A inspiração em Paulo é sempre valorizada por Emmanuel: “O convertido de Damasco foi o agricultor humano que conseguiu aclimatar a flor divina do Evangelho sobre o mundo”,10 ou ainda: “O Evangelho não nos diz que Paulo de Tarso fazia maravilhas, mas que Deus operava maravilhas extraordinárias por intermédio das mãos dele”.11
Referências:
1BRAGA, Ismael Gomes. Mais um livro para o futuro. In: Reformador, ano 60, n. 5, p. 16(108)-17(109), mai. 1942. 2DIAS, Alexandre.
Paulo e Estêvão, de Emmanuel. In: Reformador, ano 60, n. 7, p. 24(164), jul. 1942.
3THIAGO, Arnaldo Claro de S. Paulo e Estêvão. Os mártires da fé. In: Reformador, ano 60, n. 11, p. 22(274), nov. 1942.
4XAVIER, Francisco C. Paulo e Estêvão. Pelo Espírito Emmanuel. ed. esp. Rio de Janeiro: FEB, 2002. Cap. Breve notícia, p. 7-10.

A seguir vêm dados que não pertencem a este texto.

Lemma process_enabled l1 l2 m e :
  List.filter RedactionRule.enabled l1 = List.filter RedactionRule.enabled l2 ->
  process (mk l1 m) e = process (mk l2 m) e.
Proof.
  intros H. apply process_ext; simpl.
  - intros text. now rewrite (redactText_enabled l1), (redactText_enabled l2), H.
  - intros. now rewrite (shouldRedactInputType_enabled l1),
              (shouldRedactInputType_enabled l2), H.
  - intros. now rewrite (getReplacementForInputType_enabled l1),
              (getReplacementForInputType_enabled l2), H.
  - intros. now rewrite (attributeRuleFor_enabled l1),
              (attributeRuleFor_enabled l2), H.
Qed.

(** X5: a disabled rule is inert.  Whatever rules are handed to
    [loadRules], [process] gives the result it gives when the disabled ones
    among them are left out. *)
Theorem process_ignores_disabled_rules (custom : list RedactionRule)
    (e : DOMEvent) :
  process (loadRules (Some custom)) e
  = process (loadRules (Some (List.filter RedactionRule.enabled custom))) e.
Proof.
  unfold loadRules.
  rewrite (compileRules_enabled (app DEFAULT_REDACTION_RULES custom)).
  rewrite (compileRules_enabled
             (app DEFAULT_REDACTION_RULES
                  (List.filter RedactionRule.enabled custom))).
  rewrite !List.filter_app, filter_filter_enabled.
  apply process_enabled.
  now rewrite !List.filter_app, filter_filter_enabled.
Qed.

(** *** The built-in attribute rule *)

Lemma attributeRuleFor_token custom key :
  In key tokenAttributes ->
  attributeRuleFor (rules (loadRules custom)) key = Some "[TOKEN]".
Proof.
  intros H. simpl in H.
  destruct H as [<-|[<-|[<-|[<-|[]]]]]; reflexivity.
Qed.

(** X6: after [loadRules], whatever the custom rules, the snapshot of a
    processed event holds [[TOKEN]] as the value of each of the attributes
    [data-token], [data-auth], [data-session] and [data-csrf], whatever the
    value was; the attributes are the same, in the same order. *)
Theorem process_token_attributes custom (e e' : DOMEvent) (s : DOMFragment) :
  process (loadRules custom) e = Some e' ->
  DOMEvent.domSnapshot e = Some s ->
  exists s',
    DOMEvent.domSnapshot e' = Some s' /\
    map fst (DOMFragment.attributes s') = map fst (DOMFragment.attributes s) /\
    Forall (fun kv => In (fst kv) tokenAttributes -> snd kv = "[TOKEN]")
           (DOMFragment.attributes s').
Proof.
  rewrite process_steps. intros H Hs. rewrite Hs in H.
  destruct (match DOMEvent.type e with user_input => _ | _ => _ end);
    [|discriminate].
  injection H as <-. simpl. eexists. split; [reflexivity|]. simpl.
  split; [apply redactAttributes_keys|].
  unfold redactAttributes.
  induction (DOMFragment.attributes s) as [|[k v] attrs IH]; cbn [map];
    constructor; [|exact IH].
  destruct (attributeRuleFor (rules (loadRules custom)) k) as [r|] eqn:E;
    cbn [fst snd]; intros Hk;
    rewrite (attributeRuleFor_token custom k Hk) in E; congruence.
Qed.

(** *** The built-in selector rule *)

Lemma loadRules_cvv custom target ty :
  ty <> "password" -> ty <> "hidden" ->
  ElementDescriptor.tagName target = "input" ->
  strIncludes (ElementDescriptor.cssSelector target) "cvv" = true ->
  shouldRedactInputType (rules (loadRules custom)) target ty = true /\
  getReplacementForInputType (rules (loadRules custom)) target ty = "[CVV]".
Proof.
  intros Hp Hh Ht Hc.
  destruct target as [tn tid cl ro la xp cs br]; simpl in Ht, Hc. subst tn.
  apply String.eqb_neq in Hp, Hh.
  rewrite String.eqb_sym in Hp. rewrite String.eqb_sym in Hh.
  assert (Hcs : truthy cs = true) by (destruct cs; [discriminate|reflexivity]).
  assert (M : matchesSelectorPattern
                (ElementDescriptor.mk "input" tid cl ro la xp cs br)
                ("input[name*=" ++ dq ++ "cvv" ++ dq ++ "]") = true).
  { unfold matchesSelectorPattern. simpl.
    destruct tid; simpl; now rewrite Hc. }
  assert (P : forall t,
             existsb (matchesSelectorPattern
                        (ElementDescriptor.mk "input" tid cl ro la xp cs br))
                     (map trim (split "," t))
             = existsb (matchesSelectorPattern
                          (ElementDescriptor.mk "input" tid cl ro la xp cs br))
                       (patternsOf
                          (RedactionRule.mk "" "" SelectorRule t "" true)))
    by reflexivity.
  assert (E : existsb (matchesSelectorPattern
                         (ElementDescriptor.mk "input" tid cl ro la xp cs br))
                      (patternsOf
                         (RedactionRule.mk "" "" SelectorRule
                            ("input[name*=" ++ dq ++ "cvv" ++ dq
                             ++ "], input[name*=" ++ dq ++ "cvc" ++ dq
                             ++ "], input[autocomplete=" ++ dq ++ "cc-csc"
                             ++ dq ++ "]") "" true)) = true).
  { change (patternsOf _) with
      ["input[name*=" ++ dq ++ "cvv" ++ dq ++ "]";
       "input[name*=" ++ dq ++ "cvc" ++ dq ++ "]";
       "input[autocomplete=" ++ dq ++ "cc-csc" ++ dq ++ "]"].
    cbn [existsb]. now rewrite M. }
  split.
  - cbn -[matchesSelectorPattern truthy String.eqb]. rewrite Hp, Hh.
    cbn -[matchesSelectorPattern truthy]. rewrite Hcs, P, E. reflexivity.
  - cbn -[matchesSelectorPattern truthy String.eqb]. rewrite Hp, Hh.
    cbn -[matchesSelectorPattern truthy]. rewrite P, E. reflexivity.
Qed.


(** X7: after [loadRules], whatever the custom rules, the value typed into
    an [input] element whose CSS selector holds [cvv] is replaced by [[CVV]]
    whatever it was, unless the input is of type [password] or [hidden]
    (which the rules before replace by [[PASSWORD]] and [[HIDDEN]]); the
    other fields of the payload are those of the event. *)
Theorem process_cvv_value custom (e : DOMEvent) (ip : InputPayload) :
  DOMEvent.type e = user_input ->
  DOMEvent.payload e = PInput ip ->
  InputPayload.inputType ip <> "password" ->
  InputPayload.inputType ip <> "hidden" ->
  ElementDescriptor.tagName (DOMEvent.target e) = "input" ->
  strIncludes (ElementDescriptor.cssSelector (DOMEvent.target e)) "cvv" = true ->
  exists e' ip',
    process (loadRules custom) e = Some e' /\
    DOMEvent.payload e' = PInput ip' /\
    InputPayload.value ip' = "[CVV]" /\
    InputPayload.inputType ip' = InputPayload.inputType ip /\
    InputPayload.selectionStart ip' = InputPayload.selectionStart ip /\
    InputPayload.selectionEnd ip' = InputPayload.selectionEnd ip.
Proof.
  intros Ht Hp H1 H2 H3 H4. rewrite process_steps, Ht, Hp.
  destruct (loadRules_cvv custom (DOMEvent.target e) _ H1 H2 H3 H4) as [-> ->].
  eexists _, (InputPayload.with_value ip "[CVV]").
  repeat split; reflexivity.
Qed.

(** *** Patterns that the constructor of [RegExp] rejects *)

Lemma shouldRedactInputType_regex pre bad post t ty :
  RedactionRule.type bad = RegexRule ->
  shouldRedactInputType (app pre (bad :: post)) t ty
  = shouldRedactInputType (app pre post) t ty.
Proof.
  intros H. induction pre as [|r pre IH]; simpl.
  - rewrite H. simpl. now destruct (RedactionRule.enabled bad).
  - now rewrite IH.
Qed.

Lemma getReplacementForInputType_regex pre bad post t ty :
  RedactionRule.type bad = RegexRule ->
  getReplacementForInputType (app pre (bad :: post)) t ty
  = getReplacementForInputType (app pre post) t ty.
Proof.
  intros H. induction pre as [|r pre IH]; simpl.
  - rewrite H. simpl. now destruct (RedactionRule.enabled bad).
  - now rewrite IH.
Qed.

Lemma attributeRuleFor_regex pre bad post key :
  RedactionRule.type bad = RegexRule ->
  attributeRuleFor (app pre (bad :: post)) key
  = attributeRuleFor (app pre post) key.
Proof.
  intros H. induction pre as [|r pre IH]; simpl.
  - rewrite H. simpl. now rewrite orb_true_r.
  - now rewrite IH.
Qed.

Lemma redactText_uncompiled pre bad post m text :
  m !! RedactionRule.id bad = None ->
  redactText (mk (app pre (bad :: post)) m) text
  = redactText (mk (app pre post) m) text.
Proof.
  intros H. unfold redactText. simpl. rewrite !fold_left_app. simpl.
  rewrite H. now destruct (negb _ || negb _).
Qed.

Lemma compileRules_rejected pre bad post :
  newRegExp (RedactionRule.pattern bad) = None ->
  compileRules (app pre (bad :: post)) = compileRules (app pre post).
Proof.
  intros H. unfold compileRules. rewrite !fold_left_app. simpl.
  rewrite H. now destruct (RuleType_eqb _ _ && _).
Qed.

(** X8: a custom regex rule whose pattern the constructor of [RegExp]
    rejects is skipped by [loadRules], and the other rules work as without
    it: [process] gives the result it gives when the rule is left out,
    provided no other rule has been compiled under the same id. *)
Theorem process_skips_rejected_pattern (pre post : list RedactionRule)
    (bad : RedactionRule) (e : DOMEvent) :
  RedactionRule.type bad = RegexRule ->
  newRegExp (RedactionRule.pattern bad) = None ->
  compiledRegex (loadRules (Some (app pre post))) !! RedactionRule.id bad
  = None ->
  process (loadRules (Some (app pre (bad :: post)))) e
  = process (loadRules (Some (app pre post))) e.
Proof.
  intros Ht Hn Hm. unfold loadRules in *. cbn [compiledRegex] in Hm.
  rewrite (app_assoc DEFAULT_REDACTION_RULES pre (bad :: post)).
  rewrite (app_assoc DEFAULT_REDACTION_RULES pre post) in *.
  rewrite (compileRules_rejected _ bad post Hn).
  apply process_ext; cbn [rules]; intros.
  - now apply redactText_uncompiled.
  - now apply shouldRedactInputType_regex.
  - now apply getReplacementForInputType_regex.
  - now apply attributeRuleFor_regex.
Qed.

End Generic.

Lemma process_frame_witness :
  DOMEvent.id (inputEvent "text" "[EMAIL]") = "e1" /\
  DOMEvent.sequence (inputEvent "text" "[EMAIL]") = 1%N.
Proof.
  destruct (process_frame (RT := miniRE) defaultEngine
              (inputEvent "text" "user@example.com")
              (inputEvent "text" "[EMAIL]"))
    as (H1 & _ & _ & H4 & _); [vm_compute; reflexivity|].
  split; [exact H1|exact H4].
Defined.

Lemma process_token_attributes_witness :
  exists s',
    DOMEvent.domSnapshot tokenEventRedacted = Some s' /\
    map fst (DOMFragment.attributes s') = ["class"; "data-token"] /\
    Forall (fun kv => In (fst kv) tokenAttributes -> snd kv = "[TOKEN]")
           (DOMFragment.attributes s').
Proof.
  apply (process_token_attributes (RT := miniRE) None tokenEvent
           tokenEventRedacted tokenFragment); vm_compute; reflexivity.
Defined.

Lemma process_cvv_value_witness :
  exists e' ip',
    process (loadRules (RT := miniRE) None) cvvEvent = Some e' /\
    DOMEvent.payload e' = PInput ip' /\
    InputPayload.value ip' = "[CVV]" /\
    InputPayload.inputType ip' = "text" /\
    InputPayload.selectionStart ip' = None /\
    InputPayload.selectionEnd ip' = None.
Proof.
  apply (process_cvv_value (RT := miniRE) None cvvEvent
           (InputPayload.mk "text" "123" None None));
    try reflexivity; discriminate.
Defined.

Lemma process_skips_rejected_pattern_witness :
  process (loadRules (RT := miniRE) (Some [rejectedRule]))
          (inputEvent "text" "user@example.com")
  = process (loadRules (RT := miniRE) (Some []))
            (inputEvent "text" "user@example.com").
Proof.
  apply (process_skips_rejected_pattern (RT := miniRE) [] [] rejectedRule);
    vm_compute; reflexivity.
Defined.

End RedactionEngineMoreFacts.

(* --------------------------------------------------------------------- *)
(** ** Trimming *)

Module TrimFacts.

Lemma trimEnd_idempotent (s : string) : trimEnd (trimEnd s) = trimEnd s.
Proof.
  induction s as [|a s IH]; [reflexivity|].
  simpl. destruct (trimEnd s) as [|b t] eqn:E.
  - destruct (isSpace a) eqn:Ea; [reflexivity|]. simpl. now rewrite Ea.
  - change (trimEnd (String a (String b t))
            = String a (String b t)).
    simpl in IH |- *. destruct (trimEnd t) as [|c u] eqn:Et.
    + destruct (isSpace b); [discriminate|]. now rewrite IH.
    + now rewrite IH.
Qed.

Lemma trimStart_idempotent (s : string) : trimStart (trimStart s) = trimStart s.
Proof.
  induction s as [|a s IH]; [reflexivity|].
  simpl. destruct (isSpace a) eqn:Ea; [assumption|]. simpl. now rewrite Ea.
Qed.

Lemma trimStart_trimEnd (s : string) :
  trimStart (trimEnd s) = trimEnd (trimStart s).
Proof.
  induction s as [|a s IH]; [reflexivity|].
  simpl. destruct (isSpace a) eqn:Ea.
  - rewrite <- IH. destruct (trimEnd s) as [|b t]; [reflexivity|].
    simpl. now rewrite Ea.
  - simpl. destruct (trimEnd s) as [|b t]; simpl; now rewrite Ea.
Qed.

Lemma trim_idempotent (s : string) : trim (trim s) = trim s.
Proof.
  unfold trim. rewrite trimStart_trimEnd, trimStart_idempotent.
  apply trimEnd_idempotent.
Qed.

Lemma trimEnd_keeps (x y : string) :
  trimEnd y = y -> y <> "" -> trimEnd (x ++ y) = x ++ y.
Proof.
  intros Hy Hn. induction x as [|a x IH]; [exact Hy|].
  change (trimEnd (String a (x ++ y)) = String a (x ++ y)).
  simpl. rewrite IH. destruct (x ++ y) eqn:E; [|reflexivity].
  destruct x; [simpl in E; contradiction|discriminate].
Qed.
Fixpoint SerializeRecursive (depth : Z) (node : Node) (out : string) : string :=
  (fix children_loop (children : list Node) (child_count : Z) (out : string)
     : string :=
     match children with
     | [] => out
     | child :: children' =>
         let out :=
           match m_type child with
           | Key =>
               let key := m_text child in
               let sanitized_key := sanitize_string key (wrap32 (depth + 1)) in
               let out :=
                 if negb (child_count =? 0) then add_spaces_fn out depth
                 else out in
               let out := out ++ sanitized_key ++ [COLON; SPACE] in
               SerializeRecursive (wrap32 (depth + len sanitized_key + 2))
                 child out
           | Value =>
               let value := m_text child in
               let sanitized_value :=
                 sanitize_string value (wrap32 (depth + 1)) in
               let out :=
                 if negb (child_count =? 0) then add_spaces_fn out depth
                 else out in
               out ++ sanitized_value ++ [LF]
           | Group =>
               let out :=
                 if negb (child_count =? 0)
                 then add_spaces_fn out (wrap32 (depth - 2)) ++ [COLON; SPACE]
                 else out in
               SerializeRecursive depth child out
           | None_ => out
           end in
         children_loop children' (wrap32 (child_count + 1)) out
     end) (m_children node) 0 out.

Definition Serialize (node : Node) : string :=
  let simplified := SimplifyCopy node in
  SerializeRecursive 0 simplified [].

(* ------------------------------------------------------------------------- *)
(** ** Accessors of [Papr::Node]

    A [Node&] result is an [option Node]: [None] is the reference to the
    object [Node::INVALID], [Some child] the reference to another object,
    with the content of that object.  [IsInvalid] compares addresses
    ([this == &INVALID]), not contents. *)

Definition IsInvalid (r : option Node) : bool :=
  match r with
  | None => true
  | Some _ => false
  end.

(** [operator[]( size_t index )]; [index] is a [size_t], hence not
    negative. *)
Definition index_at (n : Node) (index : Z) : option Node :=
  if index <? Z.of_nat (length (m_children n))
  then nth_error (m_children n) (Z.to_nat index)
  else None.

(** The loop of [operator[]( const std::string& key )]. *)
Fixpoint index_key_loop (children : list Node) (key : string) : option Node :=
  match children with
  | [] => None
  | child :: children' =>
      if NodeType_eqb (m_type child) Key
      then
        if list_eq_dec ascii_dec (m_text child) key then Some child
        else index_key_loop children' key
      else index_key_loop children' key
  end.

(** [operator[]( const std::string& key )] *)
Definition index_key (n : Node) (key : string) : option Node :=
  index_key_loop (m_children n) key.
Definition __call__ (self : t) (flow : FlowClass) := lock.

End NoLock.

Module SelectForUpdateLock.

Record t : Type := __init__ { nowait : bool; attempts : Z }.

(** The body of the [for] loop, at index [i]. *)
Definition attempt (self : t) (flow_class : FlowClass) (process_pk : Pk) (i : Z) : Gen Ctl :=
  with_atomic
    (try_except_else
       (found <- query (SelectForUpdateExists (process_class flow_class)
                          process_pk (nowait self)) ;;
        if negb found
        then Raise (mkExn DatabaseError "Process not exists")
        else Return tt)
       isinstance_DatabaseError
       (fun _ =>
          if negb (i =? attempts self - 1)%Z
          then
            random <- call RandomRandom ;;
            sleep_time <- eval_sleep_time i random ;;
            call (TimeSleep sleep_time) ;;;
            Return Fallthrough
          else Raise (lock_failed flow_class))
       (yield_ ;;; Return Break)).

Definition lock (self : t) (flow_class : FlowClass) (process_pk : Pk) : Gen unit :=
  for_ (range (attempts self)) (attempt self flow_class process_pk).

Definition __call__ (self : t) (flow : FlowClass) := lock self.

End SelectForUpdateLock.

Module CacheLock.

(** [self.cache] is the cache of the [World]. *)
Record t : Type := __init__ { attempts : Z; expires : Z }.

Definition key (flow_class : FlowClass) (process_pk : Pk) : string :=
  format "django-viewflow-lock-{}/{}" [flow_label flow_class; str_pk process_pk].

(** The body of the [for] loop, at index [i]. *)
Definition attempt (self : t) (flow_class : FlowClass) (process_pk : Pk) (i : Z) : Gen Ctl :=
  let key := key flow_class process_pk in
  found <- query (Exists (process_class flow_class) process_pk) ;;
  stored <- (if found then call (CacheAdd key 1 (expires self)) else Return false) ;;
  if stored
  then Return Break
  else
    (if negb (i =? attempts self - 1)%Z
     then
       random <- call RandomRandom ;;
       sleep_time <- eval_sleep_time i random ;;
       call (TimeSleep sleep_time)
     else Return tt) ;;;
    Return Fallthrough.

Definition lock (self : t) (flow_class : FlowClass) (process_pk : Pk) : Gen unit :=
  let key := key flow_class process_pk in
  for_else (range (attempts self)) (attempt self flow_class process_pk)
    (Raise (lock_failed flow_class)) ;;;
  try_finally (with_atomic yield_) (call (CacheDelete key)).

Definition __call__ (self : t) (flow : FlowClass) := lock self.

End CacheLock.

Definition no_lock : NoLock.t := NoLock.__init__.
Definition cache_lock : CacheLock.t := CacheLock.__init__ 5 120.
Definition select_for_update_lock : SelectForUpdateLock.t :=
  SelectForUpdateLock.__init__ true 5.

(** ** The world the operations act on *)

(** What the code did, in order.  A query is recorded without its answer and
    the random source is not recorded: the trace is what the strategy itself
    does to the collaborators. *)
Inductive Event : Type :=
| EvAtomicEnter
| EvAtomicCommit (committed : bool)
| EvAtomicRollback
| EvSelectForUpdate (model : string) (pk : Pk) (nowait : bool)
| EvExists (model : string) (pk : Pk)
| EvCacheAdd (key : string) (stored : bool)
| EvCacheDelete (key : string)
| EvSleep (secs : Q).

(** The behaviour of the collaborators the module cannot decide: the answer of
    the n-th row-lock request, of the n-th existence query, the n-th random
    sample and the verdict of the n-th commit. *)
Record Env : Type := mkEnv {
  select_for_update_answer : nat -> QueryAnswer;
  exists_answer : nat -> QueryAnswer;
  random_sample : nat -> Q;
  commit_answer : nat -> option Exn
}.

(** The cache (key to value and timeout), how many answers of each kind were
    consumed, and the trace.  An entry stored with a positive timeout stays
    until it is deleted: the passing of time is not modelled. *)
Record World : Type := mkWorld {
  cache : gmap string (Z * Z);
  selects : nat;
  existss : nat;
  randoms : nat;
  commits : nat;
  trace : list Event
}.

Definition committed (verdict : option Exn) : bool :=
  match verdict with
  | None => true
  | Some _ => false
  end.

Definition log (ev : Event) (w : World) : World :=
  mkWorld (cache w) (selects w) (existss w) (randoms w) (commits w) (trace w ++ [ev]).

Definition perform (env : Env) {X : Type} (op : Op X) (w : World) : X * World :=
  match op in Op X return X * World with
  | AtomicEnter => (tt, log EvAtomicEnter w)
  | AtomicCommit =>
      (commit_answer env (commits w),
       log (EvAtomicCommit (committed (commit_answer env (commits w))))
         (mkWorld (cache w) (selects w) (existss w) (randoms w) (S (commits w)) (trace w)))
  | AtomicRollback => (tt, log EvAtomicRollback w)
  | SelectForUpdateExists model pk nowait =>
      (select_for_update_answer env (selects w),
       log (EvSelectForUpdate model pk nowait)
         (mkWorld (cache w) (S (selects w)) (existss w) (randoms w) (commits w) (trace w)))
  | Exists model pk =>
      (exists_answer env (existss w),
       log (EvExists model pk)
         (mkWorld (cache w) (selects w) (S (existss w)) (randoms w) (commits w) (trace w)))
  | CacheAdd key value timeout =>
      (* insert-if-absent; an entry whose timeout is zero or negative has
         expired as soon as it is stored *)
      match cache w !! key with
      | Some _ => (false, log (EvCacheAdd key false) w)
      | None =>
          (true,
           log (EvCacheAdd key true)
             (mkWorld (if (0 <? timeout)%Z
                       then <[key := (value, timeout)]> (cache w)
                       else cache w)
                (selects w) (existss w) (randoms w) (commits w) (trace w)))
      end
  | CacheDelete key =>
      (tt,
       log (EvCacheDelete key)
         (mkWorld (delete key (cache w))
            (selects w) (existss w) (randoms w) (commits w) (trace w)))
  | RandomRandom =>
      (random_sample env (randoms w),
       mkWorld (cache w) (selects w) (existss w) (S (randoms w)) (commits w) (trace w))
  | TimeSleep secs => (tt, log (EvSleep secs) w)
  end.

(** Running a generator until it yields, returns or raises. *)
Inductive Outcome (R : Type) : Type :=
| Finished (r : R) (w : World)
| Failed (e : Exn) (w : World)
| Suspended (k : Resume -> Gen R) (w : World).

Arguments Finished {R} r w.
Arguments Failed {R} e w.
Arguments Suspended {R} k w.

Fixpoint run (env : Env) {R : Type} (g : Gen R) (w : World) : Outcome R :=
  match g with
  | Return r => Finished r w
  | Raise e => Failed e w
  | Yield k => Suspended k w
  | Perform op k => let '(x, w') := perform env op w in run env (k x) w'
  end.

(** ** contextlib.contextmanager *)

Definition didnt_yield : Exn := mkExn RuntimeError "generator didn't yield".
Definition didnt_stop : Exn := mkExn RuntimeError "generator didn't stop".
Definition didnt_stop_after_throw : Exn :=
  mkExn RuntimeError "generator didn't stop after throw()".

(** [__enter__]: the generator runs to its first [yield]; one that ends
    without yielding makes [__enter__] raise [RuntimeError]. *)
Inductive Entered : Type :=
| EnterYielded (k : Resume -> Gen unit) (w : World)
| EnterRaised (e : Exn) (w : World).

Definition __enter__ (env : Env) (gen : Gen unit) (w : World) : Entered :=
  match run env gen w with
  | Suspended k w' => EnterYielded k w'
  | Finished _ w' => EnterRaised didnt_yield w'
  | Failed e w' => EnterRaised e w'
  end.

(** [__exit__]: [exc] is the exception the block raised, if any.  The result
    is the truth value returned ([true]: the exception is suppressed) or the
    exception [__exit__] raises. *)
Inductive Exited : Type :=
| ExitReturned (suppress : bool) (w : World)
| ExitRaised (e : Exn) (w : World).

Definition __exit__ (env : Env) (k : Resume -> Gen unit) (exc : option Exn)
    (w : World) : Exited :=
  match exc with
  | None =>
      match run env (k Next) w with
      | Finished _ w' => ExitReturned false w'
      | Failed e w' => ExitRaised e w'
      | Suspended _ w' => ExitRaised didnt_stop w'
      end
  | Some value =>
      match run env (k (Throw value)) w with
      | Finished _ w' => ExitReturned true w'
      | Failed e w' => ExitRaised e w'
      | Suspended _ w' => ExitRaised didnt_stop_after_throw w'
      end
  end.

(** [with gen: work].  The work is any state transformer that ends normally
    ([None]) or raises.  The result is the exception that reaches the caller
    of the [with] statement, if any; [granted] tells whether the work ran. *)
Record WithResult : Type := mkWithResult {
  granted : bool;
  raised : option Exn;
  world : World
}.

Definition with_ (env : Env) (gen : Gen unit) (work : World -> option Exn * World)
    (w : World) : WithResult :=
  match __enter__ env gen w with
  | EnterRaised e w1 => mkWithResult false (Some e) w1
  | EnterYielded k w1 =>
      let '(exc, w2) := work w1 in
      match __exit__ env k exc w2 with
      | ExitReturned suppress w3 =>
          mkWithResult true (if suppress then None else exc) w3
      | ExitRaised e w3 => mkWithResult true (Some e) w3
      end
  end.

(** ** Reading traces *)

(** The events a run added to the trace of the world it started from. *)
Definition emitted (w w' : World) : list Event := drop (length (trace w)) (trace w').

Definition is_lock_request (ev : Event) : bool :=
  match ev with
  | EvSelectForUpdate _ _ _ => true
  | _ => false
  end.

Definition is_sleep (ev : Event) : bool :=
  match ev with
  | EvSleep _ => true
  | _ => false
  end.

Definition count_events (p : Event -> bool) (tr : list Event) : nat :=
  length (List.filter p tr).

(** The number of transactional scopes open after [tr], starting from [depth]
    open scopes.  A scope is closed by a commit that succeeds or by a
    rollback. *)
Fixpoint open_scopes (depth : nat) (tr : list Event) : nat :=
  match tr with
  | [] => depth
  | EvAtomicEnter :: tr' => open_scopes (S depth) tr'
  | EvAtomicCommit true :: tr' => open_scopes (pred depth) tr'
  | EvAtomicRollback :: tr' => open_scopes (pred depth) tr'
  | _ :: tr' => open_scopes depth tr'
  end.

5DIAS, Haroldo Dutra. Cristianismo redivivo: história da era apostólica, a conversão de Saulo. In: Reformador, ano 127, n. 2.160, p. 36(114)-37(115), mar. 2009.
6XAVIER, Francisco C. Paulo e Estêvão. Pelo Espírito Emmanuel. ed. esp. Rio de Janeiro: FEB, 2002. P. 1, cap. 10, p. 212.
7______. ______. Cap. 4.
8______. ______. P. 2, cap. 7, p. 460-461.
9______. ______. P. 2, cap. 4, p. 342.
10XAVIER, Francisco C. Pelo Espírito Emmanuel. In: TAVARES, Clóvis. Amor e sabedoria de Emmanuel. São Paulo: Ed. Calvário, 1970. Cap. 1, p. 21-23.
11______. Caminho, verdade e vida. Pelo Espírito Emmanuel. 27. ed. Rio de Janeiro: FEB, 2006. Cap. 74, p. 163-164.